Cependant, face à une combinaison de facteurs ces dernières années, en particulier la mauvaise gouvernance, la pauvreté et la corruption, aggravés par la crise de la démocratie libérale mondialisée, l'effondrement du multilatéralisme et la montée des multipolarités et des vecteurs de menaces asymétriques, tels que le terrorisme, la cyberguerre et les médias sociaux, le bloc régional ouest-africain s'est retrouvé à lutter pour satisfaire à ses propres normes.
Le manque de leadership aux niveaux national et régional n'est qu'une partie du problème.
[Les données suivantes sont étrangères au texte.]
(* ===== verification/Verifier.v ===== *)
(** * The verifier as retention sees it ([crates/lr-engine/src/verify.rs])

    The report of a verification, what counts as a complete recovery point, and
    the stamp of a verified member. Verifying a chain member by member is an
    interface here: the class [ChainVerifier] stands for [verify_in_set]. *)

From S2P Require Import Prelude Core EngineKeys CatalogRecords Destination EngineCatalog.

Record VerifyReport := {
  rp_image_uri : bytes;
  rp_image_kind : ImageKind;
  rp_members : Z;
  rp_pages : Z;
  rp_chunks : Z;
  rp_bytes_checked : Z;
  rp_warnings : list string;
  rp_recorded_bad_chunks : Z;
  rp_every_member : bool;
}.

(** The fields of the request that select what is verified. *)
Record VerifyRequest := { vq_image : bytes; vq_encryption : Encryption; vq_chain : bool }.

(** [verify_in_set]: reading only, and naming the image to verify. *)
Class ChainVerifier (D : Type) := verify_in_set : D -> bytes -> VerifyRequest -> result VerifyReport.

Module Reports.
Definition ensure_complete_recovery (r : VerifyReport) : result unit :=
  if negb (rp_recorded_bad_chunks r =? 0) then
    Err (Unsupported "{bad_sector_message}")
  else Ok tt.
End Reports.

(** Mark the named members verified. *)
Definition mark_verified (catalog : Catalog) (files : list bytes) (now : Z) : Catalog :=
  Caches.update_members (fun member =>
    if bool_decide (mr_file_name member ∈ files) then Caches.set_verified member (Some now)
    else member) catalog.
(* ===== verification/VerifyFiles.v ===== *)
(** * A verified file image restores

    The file branch of [VerifyImage.v] against the restore of [Tree.v]: the
    chunks the verifier read are chunks a restore of the same records writes, and
    it writes them without an error. *)

From S2P Require Import Prelude Maps Core Crypto Pages Wire Superblock Chunk Footer Files PageStream ImageReader Manifest FileManifest Tree EngineKeys CatalogRecords Destination Progress Chain ChainSpec Plan Verifier Observation VerifyImage VerifySpec.
Import VerifySteps VerifyImages Trees TreeLemmas TreeSpec.

Section files.
Context `{PrimitiveLaws}.

(** [p] is the plaintext of the chunk named [hash]: the index says which member
    stores it, that member's record opens to [p], and [p] has that hash. *)
Definition chunk_of (opened : list OpenMember) (index : HashIndex) (hash p : bytes) : Prop :=
  exists owner offset holder entry,
    BMap.get hash index = Some (owner, offset) /\ opened !! Z.to_nat owner = Some holder /\
    Entry.stored (Cursors.member_index owner) hash offset 0 = Ok entry /\
    Members.chunk_plaintext holder entry MAX_STREAM_CHUNK = Ok p /\
    Mac.content_hash (ik_dedup_key (om_keys holder)) p = hash.

Lemma stored_hash member hash offset len entry :
  Entry.stored member hash offset len = Ok entry -> be_hash entry = hash.
Proof. unfold Entry.stored. case_match; [done|]. by intros [= <-]. Qed.

Lemma chunk_plaintext_hash m entry max p :
  Members.chunk_plaintext m entry max = Ok p ->
  Mac.content_hash (ik_dedup_key (om_keys m)) p = be_hash entry.
Proof.
  unfold Members.chunk_plaintext. intros Hp. apply bind_Ok in Hp as (kind & _ & Hp).
  apply bind_Ok in Hp as (key & _ & Hp). apply bind_Ok in Hp as (b & _ & Hp).
  by apply open_chunk_hash in Hp as [Hh _].
Qed.

Lemma verify_reference_Ok opened index record_ position hash s s' position' :
  verify_reference opened index record_ position hash s = (s', Ok position') ->
  exists p, chunk_of opened index hash p /\ holes_hold_zeros (fr_holes record_) position p = Ok tt /\
    position' = add_u64 position (zlen p).
Proof.
  unfold verify_reference. destruct (BMap.get hash index) as [[owner offset]|] eqn:Ei; [|done].
  intros Hv. next Hv u. next Hv holder. apply lift_Ok in Hx0 as [-> Hh]. apply ok_or_Ok in Hh.
  next Hv entry. apply lift_Ok in Hx0 as [-> He]. next Hv p. apply failing_Ok in Hx0 as [-> Hp].
  next Hv z. apply failing_Ok in Hx0 as [-> Hz]. next Hv done_. next Hv u1. next Hv u2. injection Hv as _ <-.
  exists p. destruct z. split_and!; [|done|done]. exists owner, offset, holder, entry. split_and!; try done.
  by rewrite (chunk_plaintext_hash _ _ _ _ Hp), (stored_hash _ _ _ _ _ He).
Qed.

Lemma verify_references_Ok opened index record_ refs : forall position s s' position',
  0 <= position -> step_fold (verify_reference opened index record_) refs position s = (s', Ok position') ->
  exists ps, Forall2 (chunk_of opened index) refs ps /\
    (position + zlen (concat ps) < 2 ^ 64 ->
     holes_checked (fr_holes record_) position ps /\ position' = position + zlen (concat ps)).
Proof.
  induction refs as [|hash refs IH]; intros position s s' position' Hpos Hv.
  - injection Hv as _ <-. exists []. split; [constructor|]. intros _. cbn [concat]. rewrite zlen_nil. split; [done|lia].
  - cbn [step_fold] in Hv. next Hv p1. apply verify_reference_Ok in Hx as (p & Hc & Hz & ->).
    pose proof (zlen_nonneg p). unfold add_u64 in Hv.
    apply IH in Hv as (ps & Hps & Hrest); [|apply Z.mod_pos_bound; lia].
    exists (p :: ps). split; [by constructor|]. cbn [concat holes_checked]. rewrite zlen_app. intros Hlt.
    pose proof (zlen_nonneg (concat ps)). rewrite Z.mod_small in Hrest by lia.
    destruct Hrest as [Hch ->]; [lia|]. split; [done|lia].
Qed.

(** What verification establishes about one record. *)
Definition record_verified (opened : list OpenMember) (index : HashIndex) (r : FileRecord) : Prop :=
  exists ps, Forall2 (chunk_of opened index) (fe_chunk_refs_here (fr_entry r)) ps /\
    (zlen (concat ps) < 2 ^ 64 -> holes_checked (fr_holes r) 0 ps /\
      (is_regular (fr_entry r) = true -> zlen (concat ps) = fe_size (fr_entry r))).

Lemma verify_record_Ok opened index r s s' :
  verify_record opened index r s = (s', Ok tt) -> record_verified opened index r.
Proof.
  unfold verify_record. intros Hv. next Hv position.
  apply verify_references_Ok in Hx as (ps & Hps & Hrest); [|done].
  exists ps. split; [done|]. intros Hlt. destruct Hrest as [Hc ->]; [lia|]. split; [done|].
  unfold is_regular. intros Hk. rewrite Hk, Z.add_0_l in Hv. cbn [andb] in Hv.
  destruct (Z.eqb_spec (zlen (concat ps)) (fe_size (fr_entry r))); [done|]. done.
Qed.

Lemma step_iter_Ok {S A} (f : A -> step S unit) l : forall s s',
  step_iter f l s = (s', Ok tt) -> Forall (fun x => exists s1 s2, f x s1 = (s2, Ok tt)) l.
Proof.
  induction l as [|x l IH]; intros s s' Hi; [constructor|]. cbn [step_iter] in Hi.
  apply step_bind_Ok in Hi as (s1 & [] & Hx & Hi). constructor; [by exists s, s1|]. by apply IH in Hi.
Qed.

(** What verification establishes about the tree of one member. *)
Definition tree_verified (opened : list OpenMember) (index : HashIndex) (position : Z) : Prop :=
  exists member b records,
    opened !! Z.to_nat position = Some member /\ Members.stream_bytes member SManifest = Ok b /\
    FileRecords.read_manifest b = Ok records /\ file_tree (of_records records) = Ok tt /\
    Forall (record_verified opened index) records.

Lemma verify_tree_Ok opened index position s s' :
  verify_tree opened index position s = (s', Ok tt) -> tree_verified opened index position.
Proof.
  unfold verify_tree. intros Hv. next Hv u. next Hv member. apply lift_Ok in Hx0 as [-> Hm]. apply ok_or_Ok in Hm.
  next Hv b. apply lift_Ok in Hx0 as [-> Hb]. next Hv records. apply lift_Ok in Hx0 as [-> Hr].
  next Hv u1. next Hv z. apply failing_Ok in Hx1 as [-> Hz]. destruct z. next Hv u2. destruct u2.
  apply step_iter_Ok in Hx1. exists member, b, records. split_and!; try done.
  eapply Forall_impl; [exact Hx1|]. intros r (s1 & s2 & Hrec). by eapply verify_record_Ok.
Qed.

(** The records of a tree are records of the manifest. *)
Lemma tree_records records r : In r (map snd (of_records records)) -> In r records.
Proof.
  intros ([k r'] & <- & Hin)%in_map_iff. apply BMap.collect_In in Hin.
  apply in_map_iff in Hin as (r0 & [= _ <-] & Hin). done.
Qed.
End files.

(** ** Properties *)
Section properties.
Context `{PrimitiveLaws} `{Destination D}.

Lemma file_trees_restore (d : D) (name : bytes) (members : list ChainMemberFile) (job : VerifyJob)
    (start finish : Run * option VerificationRecorder) (target : Superblock) (rep : Verifier.VerifyReport) :
  verify_members_in_set_inner d name members job start = (finish, Ok rep) ->
  Resolve.read_superblock d name = Ok target -> image_kind target = File ->
  exists opened index,
    Members.open_chain d members (vq_encryption (vj_request job)) = Ok opened /\
    hash_index 0 opened [] = Ok index /\
    forall position,
      In position (if vq_chain (vj_request job) then seqZ 0 (zlen opened) else [Z.max 0 (zlen opened - 1)]) ->
    exists member b records,
      opened !! Z.to_nat position = Some member /\ Members.stream_bytes member SManifest = Ok b /\
      FileRecords.read_manifest b = Ok records /\ file_tree (of_records records) = Ok tt /\
      forall r cap, In r (map snd (of_records records)) -> is_regular (fr_entry r) = true ->
      exists ps, Forall2 (chunk_of opened index) (fe_chunk_refs_here (fr_entry r)) ps /\
        (zlen (concat ps) < 2 ^ 64 -> fe_size (fr_entry r) <= cap ->
         exists f, restore_regular r ps cap = Ok f /\ fw_bytes f = concat ps).
Proof.
  intros Hv Ht Hkind. destruct start as [run recorder].
  destruct (inner_Ok d name members job run recorder finish rep target Hv Ht) as (s1 & s2 & _ & _ & _ & Hf & _).
  unfold verify_content in Hf. rewrite Hkind in Hf. next Hf u. unfold verify_file in Hf.
  next Hf opened. apply lift_Ok in Hx0 as [-> Ho]. next Hf index. apply lift_Ok in Hx0 as [-> Hi].
  next Hf u1. destruct u1. apply step_iter_Ok in Hx0. rewrite List.Forall_forall in Hx0.
  exists opened, index. split; [done|]. split; [done|]. intros position Hp.
  destruct (Hx0 position Hp) as (t1 & t2 & Hvt).
  apply verify_tree_Ok in Hvt as (member & b & records & Hm & Hb & Hr & Htree & Hrecs).
  exists member, b, records. do 4 (split; [done|]). intros r cap Hin Hreg.
  pose proof (tree_records records r Hin) as Hin'. pose proof (read_manifest_widths b records Hr) as Hw.
  rewrite List.Forall_forall in Hrecs, Hw. destruct (Hrecs r Hin') as (ps & Hps & Hrest).
  exists ps. split; [done|]. intros Hlt Hcap. destruct (Hrest Hlt) as [Hc Hsz].
  apply restore_checked; auto. unfold file_tree in Htree. apply bind_Ok in Htree as ([] & _ & Htree).
  apply bind_Ok in Htree as ([] & Hcr & _). apply forM_Ok in Hcr. rewrite List.Forall_forall in Hcr. by apply Hcr.
Qed.

(** C3: A verified file image restores. When the verifier accepts a file image,
    the chain opens and its hash indexes can be read; each tree it read - the
    newest one, or with [chain] every member's - passes the checks of a restore;
    and for every regular file of such a tree there are plaintexts, one for each
    chunk reference and each with the hash the reference names, such that
    restoring the file with them on a disk with room succeeds and gives exactly
    their concatenation. *)
Theorem verified_files_restore (d : D) (name : bytes) (members : list ChainMemberFile) (job : VerifyJob)
    (start finish : Run * option VerificationRecorder) (target : Superblock) (rep : Verifier.VerifyReport) :
  verify_members_in_set_inner d name members job start = (finish, Ok rep) ->
  Resolve.read_superblock d name = Ok target -> image_kind target = File ->
  exists opened index,
    Members.open_chain d members (vq_encryption (vj_request job)) = Ok opened /\
    hash_index 0 opened [] = Ok index /\
    forall position,
      In position (if vq_chain (vj_request job) then seqZ 0 (zlen opened) else [Z.max 0 (zlen opened - 1)]) ->
    exists member b records,
      opened !! Z.to_nat position = Some member /\ Members.stream_bytes member SManifest = Ok b /\
      FileRecords.read_manifest b = Ok records /\ file_tree (of_records records) = Ok tt /\
      forall r cap, In r (map snd (of_records records)) -> is_regular (fr_entry r) = true ->
      exists ps, Forall2 (chunk_of opened index) (fe_chunk_refs_here (fr_entry r)) ps /\
        (zlen (concat ps) < 2 ^ 64 -> fe_size (fr_entry r) <= cap ->
         exists f, restore_regular r ps cap = Ok f /\ fw_bytes f = concat ps).
Proof. apply file_trees_restore. Qed.
End properties.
Plus révélateur et non résolu est le manque chronique de capacité institutionnelle, qui figure en bonne place dans les rapports des parties prenantes externes et des partenaires de développement de la CEDEAO.
Avec un effectif estimé à moins de 2 000 personnes, dont moins de 70 directeurs au service des 14 agences spécialisées et des six institutions de l'organisation, y compris la Commission, la CEDEAO manque cruellement de technocrates sur le terrain, tant en qualité qu'en quantité.
Cela se traduit par un manque de capacité d'absorption, qui limite son aptitude à utiliser pleinement les ressources disponibles ou à attirer davantage de fonds pour la coordination et la mise en œuvre de programmes et de politiques stratégiques et essentiels visant à renforcer la cohésion et à éliminer progressivement les obstacles identifiés à la pleine intégration de la Communauté, qui compte plus de 400 millions d'habitants.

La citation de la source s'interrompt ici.